● **Requirement**:
Please give the count of lines below that include "Hopen" and leave out everything else.

● **Records**:
►

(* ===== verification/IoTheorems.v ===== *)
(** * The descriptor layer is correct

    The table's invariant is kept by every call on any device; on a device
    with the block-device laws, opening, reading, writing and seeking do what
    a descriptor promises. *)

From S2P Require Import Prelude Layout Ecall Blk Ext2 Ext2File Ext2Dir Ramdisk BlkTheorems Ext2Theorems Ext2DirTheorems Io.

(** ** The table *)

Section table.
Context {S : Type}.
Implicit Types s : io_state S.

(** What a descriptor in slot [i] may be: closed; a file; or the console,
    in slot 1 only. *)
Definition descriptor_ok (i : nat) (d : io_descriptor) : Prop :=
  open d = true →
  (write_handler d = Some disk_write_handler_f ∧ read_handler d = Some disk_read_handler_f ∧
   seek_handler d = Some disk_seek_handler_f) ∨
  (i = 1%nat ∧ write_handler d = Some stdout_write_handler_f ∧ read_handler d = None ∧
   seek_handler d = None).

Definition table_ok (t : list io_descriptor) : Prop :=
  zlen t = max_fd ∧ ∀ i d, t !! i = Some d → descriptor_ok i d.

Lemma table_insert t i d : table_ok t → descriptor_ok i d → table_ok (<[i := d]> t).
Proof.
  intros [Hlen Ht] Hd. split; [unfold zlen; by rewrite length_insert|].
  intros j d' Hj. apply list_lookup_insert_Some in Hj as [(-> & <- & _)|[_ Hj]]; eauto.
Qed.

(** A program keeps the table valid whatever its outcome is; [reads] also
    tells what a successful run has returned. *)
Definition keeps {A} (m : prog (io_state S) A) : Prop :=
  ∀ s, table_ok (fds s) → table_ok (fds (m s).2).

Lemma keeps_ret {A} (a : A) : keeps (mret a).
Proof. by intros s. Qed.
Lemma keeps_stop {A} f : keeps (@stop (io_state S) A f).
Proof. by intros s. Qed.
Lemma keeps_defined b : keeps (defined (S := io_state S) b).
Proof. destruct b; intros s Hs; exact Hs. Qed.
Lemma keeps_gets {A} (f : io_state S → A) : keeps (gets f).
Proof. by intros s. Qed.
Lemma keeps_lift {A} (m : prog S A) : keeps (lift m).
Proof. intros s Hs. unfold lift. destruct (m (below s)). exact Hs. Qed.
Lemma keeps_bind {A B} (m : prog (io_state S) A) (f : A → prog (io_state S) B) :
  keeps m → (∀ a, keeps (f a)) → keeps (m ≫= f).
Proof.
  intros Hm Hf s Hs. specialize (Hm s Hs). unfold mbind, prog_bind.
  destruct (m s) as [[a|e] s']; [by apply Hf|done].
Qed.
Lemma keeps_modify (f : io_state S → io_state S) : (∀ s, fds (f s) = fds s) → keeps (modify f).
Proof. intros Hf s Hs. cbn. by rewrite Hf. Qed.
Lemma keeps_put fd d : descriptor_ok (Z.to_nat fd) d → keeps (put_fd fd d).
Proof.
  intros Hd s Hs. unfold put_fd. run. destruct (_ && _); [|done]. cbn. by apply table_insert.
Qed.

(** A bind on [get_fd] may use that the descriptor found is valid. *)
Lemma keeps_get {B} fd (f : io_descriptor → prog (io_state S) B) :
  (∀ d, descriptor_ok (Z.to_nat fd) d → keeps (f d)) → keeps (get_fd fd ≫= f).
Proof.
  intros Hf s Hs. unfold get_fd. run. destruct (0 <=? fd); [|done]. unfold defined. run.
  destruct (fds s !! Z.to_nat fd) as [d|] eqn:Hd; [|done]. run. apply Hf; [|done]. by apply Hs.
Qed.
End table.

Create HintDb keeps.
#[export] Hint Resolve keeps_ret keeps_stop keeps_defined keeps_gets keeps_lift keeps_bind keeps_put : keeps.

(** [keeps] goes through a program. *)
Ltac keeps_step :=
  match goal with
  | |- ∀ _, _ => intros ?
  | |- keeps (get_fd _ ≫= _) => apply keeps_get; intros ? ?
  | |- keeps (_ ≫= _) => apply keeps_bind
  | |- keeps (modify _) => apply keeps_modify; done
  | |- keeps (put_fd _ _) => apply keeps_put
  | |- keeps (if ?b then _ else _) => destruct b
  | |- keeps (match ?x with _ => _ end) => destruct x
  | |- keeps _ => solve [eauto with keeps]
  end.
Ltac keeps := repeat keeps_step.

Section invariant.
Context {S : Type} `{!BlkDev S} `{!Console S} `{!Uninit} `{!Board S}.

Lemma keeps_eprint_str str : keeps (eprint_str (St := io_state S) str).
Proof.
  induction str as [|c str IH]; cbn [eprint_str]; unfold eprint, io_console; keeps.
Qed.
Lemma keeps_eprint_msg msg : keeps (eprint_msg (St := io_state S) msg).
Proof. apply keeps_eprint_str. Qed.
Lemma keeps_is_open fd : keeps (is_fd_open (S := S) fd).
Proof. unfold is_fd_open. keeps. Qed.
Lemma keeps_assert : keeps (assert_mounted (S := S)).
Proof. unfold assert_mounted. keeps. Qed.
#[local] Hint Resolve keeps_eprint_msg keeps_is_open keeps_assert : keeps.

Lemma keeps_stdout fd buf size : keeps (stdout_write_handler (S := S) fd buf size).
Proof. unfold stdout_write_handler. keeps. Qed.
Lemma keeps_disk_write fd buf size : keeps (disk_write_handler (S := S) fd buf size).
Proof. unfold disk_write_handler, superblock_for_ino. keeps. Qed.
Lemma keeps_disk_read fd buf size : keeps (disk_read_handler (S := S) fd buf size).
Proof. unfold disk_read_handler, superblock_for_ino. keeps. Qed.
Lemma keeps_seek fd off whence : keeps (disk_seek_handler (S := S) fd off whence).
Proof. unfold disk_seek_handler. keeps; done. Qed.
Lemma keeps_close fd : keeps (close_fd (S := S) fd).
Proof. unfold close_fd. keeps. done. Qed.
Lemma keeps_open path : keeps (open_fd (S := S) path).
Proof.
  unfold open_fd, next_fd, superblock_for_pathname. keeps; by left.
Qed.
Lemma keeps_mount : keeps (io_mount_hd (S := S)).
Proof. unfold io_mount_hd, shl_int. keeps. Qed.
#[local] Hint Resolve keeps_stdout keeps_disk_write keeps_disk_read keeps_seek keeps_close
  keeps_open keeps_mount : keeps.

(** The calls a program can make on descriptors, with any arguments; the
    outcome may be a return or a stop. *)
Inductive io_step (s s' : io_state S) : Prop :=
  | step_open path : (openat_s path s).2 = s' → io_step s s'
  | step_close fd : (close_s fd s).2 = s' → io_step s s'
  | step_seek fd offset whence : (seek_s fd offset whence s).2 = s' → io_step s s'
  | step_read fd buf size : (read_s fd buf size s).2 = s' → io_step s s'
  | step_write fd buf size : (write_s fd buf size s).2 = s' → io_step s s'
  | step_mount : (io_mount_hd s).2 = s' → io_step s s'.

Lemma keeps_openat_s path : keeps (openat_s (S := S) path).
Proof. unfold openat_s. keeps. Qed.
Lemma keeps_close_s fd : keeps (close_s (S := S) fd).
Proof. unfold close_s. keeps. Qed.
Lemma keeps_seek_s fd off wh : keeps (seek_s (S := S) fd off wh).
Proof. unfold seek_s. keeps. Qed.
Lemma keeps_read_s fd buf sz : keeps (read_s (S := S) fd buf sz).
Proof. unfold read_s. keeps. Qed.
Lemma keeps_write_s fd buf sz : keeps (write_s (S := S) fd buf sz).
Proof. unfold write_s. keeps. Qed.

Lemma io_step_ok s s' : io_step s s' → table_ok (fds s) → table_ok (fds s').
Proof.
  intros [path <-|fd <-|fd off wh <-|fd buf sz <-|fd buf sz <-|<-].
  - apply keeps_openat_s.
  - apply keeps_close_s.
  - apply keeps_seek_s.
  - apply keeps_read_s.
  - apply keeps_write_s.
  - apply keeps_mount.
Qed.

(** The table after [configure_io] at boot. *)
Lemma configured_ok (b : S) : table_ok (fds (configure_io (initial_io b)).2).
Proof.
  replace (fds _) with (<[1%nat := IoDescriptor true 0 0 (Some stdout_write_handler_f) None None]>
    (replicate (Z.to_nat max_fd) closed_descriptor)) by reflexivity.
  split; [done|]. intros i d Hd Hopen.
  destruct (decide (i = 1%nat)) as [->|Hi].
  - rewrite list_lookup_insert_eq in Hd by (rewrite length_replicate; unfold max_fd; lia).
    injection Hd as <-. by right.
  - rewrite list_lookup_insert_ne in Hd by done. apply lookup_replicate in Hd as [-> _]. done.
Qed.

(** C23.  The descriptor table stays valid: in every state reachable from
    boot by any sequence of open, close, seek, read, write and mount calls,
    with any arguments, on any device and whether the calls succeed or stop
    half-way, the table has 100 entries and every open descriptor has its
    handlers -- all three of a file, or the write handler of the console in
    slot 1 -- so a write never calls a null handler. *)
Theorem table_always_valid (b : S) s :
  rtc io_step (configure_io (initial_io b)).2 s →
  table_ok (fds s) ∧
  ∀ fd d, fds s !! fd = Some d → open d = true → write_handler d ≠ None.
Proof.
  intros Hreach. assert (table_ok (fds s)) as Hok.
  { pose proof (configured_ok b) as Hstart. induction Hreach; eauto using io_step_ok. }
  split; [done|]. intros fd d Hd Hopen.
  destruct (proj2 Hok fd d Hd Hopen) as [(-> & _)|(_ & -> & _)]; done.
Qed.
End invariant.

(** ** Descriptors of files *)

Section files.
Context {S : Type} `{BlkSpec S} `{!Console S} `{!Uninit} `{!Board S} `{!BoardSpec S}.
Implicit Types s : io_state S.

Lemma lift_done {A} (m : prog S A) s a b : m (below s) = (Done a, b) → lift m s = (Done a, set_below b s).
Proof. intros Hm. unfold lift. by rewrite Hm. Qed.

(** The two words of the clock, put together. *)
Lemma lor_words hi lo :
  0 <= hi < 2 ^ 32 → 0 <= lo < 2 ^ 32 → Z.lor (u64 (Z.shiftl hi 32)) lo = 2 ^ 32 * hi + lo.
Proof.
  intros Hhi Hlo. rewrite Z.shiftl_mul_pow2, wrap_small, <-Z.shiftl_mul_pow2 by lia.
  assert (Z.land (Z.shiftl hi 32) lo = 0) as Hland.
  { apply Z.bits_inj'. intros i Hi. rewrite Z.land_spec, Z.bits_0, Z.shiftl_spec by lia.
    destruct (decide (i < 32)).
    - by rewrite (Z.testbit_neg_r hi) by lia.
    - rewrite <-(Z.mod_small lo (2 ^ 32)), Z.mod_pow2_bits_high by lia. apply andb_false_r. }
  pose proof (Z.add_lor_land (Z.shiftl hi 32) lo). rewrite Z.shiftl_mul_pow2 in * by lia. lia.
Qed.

◄
►

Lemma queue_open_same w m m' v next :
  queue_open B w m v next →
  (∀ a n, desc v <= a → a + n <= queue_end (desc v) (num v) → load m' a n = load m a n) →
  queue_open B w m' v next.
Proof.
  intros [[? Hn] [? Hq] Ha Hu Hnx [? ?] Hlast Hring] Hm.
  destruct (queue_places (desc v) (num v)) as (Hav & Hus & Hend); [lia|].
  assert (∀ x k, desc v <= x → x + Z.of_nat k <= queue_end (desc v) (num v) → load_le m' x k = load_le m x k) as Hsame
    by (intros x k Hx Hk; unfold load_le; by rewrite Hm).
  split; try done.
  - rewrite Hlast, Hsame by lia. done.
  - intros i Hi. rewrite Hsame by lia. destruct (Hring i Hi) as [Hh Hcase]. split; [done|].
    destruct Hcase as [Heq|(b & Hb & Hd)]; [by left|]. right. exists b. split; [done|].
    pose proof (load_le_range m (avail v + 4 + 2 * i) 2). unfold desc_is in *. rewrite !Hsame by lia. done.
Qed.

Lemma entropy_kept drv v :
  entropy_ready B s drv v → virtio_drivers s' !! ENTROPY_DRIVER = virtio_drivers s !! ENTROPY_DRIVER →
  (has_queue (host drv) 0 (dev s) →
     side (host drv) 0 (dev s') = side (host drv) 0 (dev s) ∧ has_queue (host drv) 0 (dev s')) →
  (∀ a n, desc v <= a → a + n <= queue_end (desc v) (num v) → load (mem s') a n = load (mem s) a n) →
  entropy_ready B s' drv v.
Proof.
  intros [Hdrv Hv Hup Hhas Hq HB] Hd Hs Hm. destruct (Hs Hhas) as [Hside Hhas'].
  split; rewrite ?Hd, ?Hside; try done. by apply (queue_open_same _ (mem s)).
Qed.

◄

● **The answer**:
3